> **Brief**: Scan the entries below. List each line with "heap".
*** Opening Records for this exercise ***
Lemma walk_links m p ns : links m p ns None -> walk (S (length ns)) p m = Def (ns.*2).
Proof.
  revert p. induction ns as [|[[x os] [a ds]] ns IH]; intros p; [by intros ->|].
  intros (-> & nx & H1 & H2 & H3). cbn [length]. specialize (IH nx H3).
  remember (S (length ns)) as n. cbn [walk]. by rewrite H1, (see_holds _ _ _ H2), chk_bind_Def, IH.
Qed.

(** Releasing the blocks of a structure. *)
Lemma free_owned_spec os : forall m,
  NoDup (given os) -> (forall y, y ∈ given os -> is_Some (m !! y)) ->
  exists m', free_owned os m = Def m' /\ (forall z, z ∈ given os -> m' !! z = None) /\
    (forall z, z ∉ given os -> m' !! z = m !! z).
Proof.
  induction os as [|[y|] os IH]; intros m Hnd Hm; cbn [free_owned].
  { exists m. split; [done|]. split; [by intros z ?%not_elem_of_nil|done]. }
  - cbn in Hnd, Hm. apply NoDup_cons in Hnd as [Hy Hnd]. destruct (Hm y ltac:(left)) as [b Hb].
    cbn [free]. rewrite Hb, chk_bind_Def. destruct (IH (delete y m) Hnd) as (m' & -> & Hin & Hout).
    { intros z Hz. rewrite lookup_delete_ne by (by intros ->). apply Hm. by right. }
    exists m'. split; [done|]. cbn. split.
    + intros z [->|Hz]%elem_of_cons; [|by apply Hin]. rewrite Hout by done. apply lookup_delete_eq.
    + intros z Hz. rewrite Hout by (intros ?; apply Hz; by right). apply lookup_delete_ne. intros ->. apply Hz. left.
  - cbn [free]. rewrite chk_bind_Def. by apply IH.
Qed.

(** Releasing the list takes exactly its places away. *)
Lemma free_links ns : forall m p,
  NoDup (places ns) -> links m p ns None ->
  exists m', free_chain (S (length ns)) p m = Def m' /\
    (forall z, z ∈ places ns -> m' !! z = None) /\ (forall z, z ∉ places ns -> m' !! z = m !! z).
Proof.
  induction ns as [|[[x os] [a ds]] ns IH]; intros m p Hnd Hlk.
  { rewrite Hlk. exists m. split; [done|]. split; [by intros z ?%not_elem_of_nil|done]. }
  assert (Hsome : forall z, z ∈ places ((x, os, (a, ds)) :: ns) -> is_Some (m !! z)) by (intros z; by eapply links_places).
  destruct Hlk as (-> & nx & H1 & H2 & H3). cbn in Hnd, Hsome.
  apply NoDup_cons in Hnd as [Hx Hnd]. apply NoDup_app in Hnd as (Hos & Hdis & Hnd).
  destruct (free_owned_spec os m Hos) as (m1 & E1 & Hin1 & Hout1).
  { intros y Hy. apply Hsome. right. apply elem_of_app. by left. }
  assert (x ∉ given os /\ x ∉ places ns) as [Hxo Hxn] by (split; intros ?; apply Hx, elem_of_app; auto).
  assert (m1 !! x = Some (BNode a os nx)) as Hx1 by by rewrite Hout1.
  destruct (IH (delete x m1) nx Hnd) as (m' & Hf & Hin & Hout).
  { eapply links_ext, H3. intros z Hz. rewrite lookup_delete_ne by (by intros ->). apply Hout1. intros ?. by apply (Hdis z). }
  exists m'. cbn [length]. remember (S (length ns)) as n. cbn [free_chain].
  rewrite H1, E1, chk_bind_Def, Hx1. cbn [free]. rewrite Hx1, chk_bind_Def. split; [done|]. cbn. split.
  - intros z [->|[Hz|Hz]%elem_of_app]%elem_of_cons; [..|by apply Hin].
    + rewrite Hout by done. apply lookup_delete_eq.
    + assert (z <> x) by (by intros ->). rewrite Hout by (by apply Hdis). rewrite lookup_delete_ne by done. by apply Hin1.
  - intros z Hz. assert (z <> x /\ z ∉ given os /\ z ∉ places ns) as (N1 & N2 & N3).
    { split_and!; [intros ->; apply Hz; left|intros ?; apply Hz; right; apply elem_of_app; by left|].
      intros ?. apply Hz. right. apply elem_of_app. by right. }
    rewrite Hout, lookup_delete_ne by done. by apply Hout1.
Qed.

(** * Theorems *)

(** A list that is built is read back by following its links, and releasing it gives
    back all of its storage: afterwards the heap is what it was before, nothing is
    released twice and nothing is left. *)
Theorem storage_returned (m0 : heap) (l : list (A * list (option D))) :
  exists b, append_all l (Building m0 None None) = Def b /\
    walk (S (length l)) (first b) (store b) = Def l /\
    free_chain (S (length l)) (first b) (store b) = Def m0.
Proof.
  destruct (append_all_built m0 l [] (Building m0 None None)) as (ns & b & Hr & [Hl Hnd _ Hnew Hold] & Hns).
  { split; cbn; [done|constructor|done|by intros x ?%not_elem_of_nil|done]. }
  cbn [app] in *. exists b. split; [done|].
  assert (Hlen : length l = length ns) by (rewrite <- Hns; apply length_fmap). rewrite Hlen.
  split; [rewrite <- Hns; by apply walk_links|].
  destruct (free_links ns _ _ Hnd Hl) as (m' & -> & Hin & Hout). f_equal. apply map_eq. intros z.
  destruct (decide (z ∈ places ns)) as [Hz|Hz].
  - by rewrite Hin, Hnew.
  - by rewrite Hout, Hold.
Qed.
End Storage.
Arguments block : clear implicits.
Arguments building : clear implicits.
*** Closing Records for this exercise ***
> **Answer area**:
    back all of its storage: afterwards the heap is what it was before, nothing is
Theorem storage_returned (m0 : heap) (l : list (A * list (option D))) :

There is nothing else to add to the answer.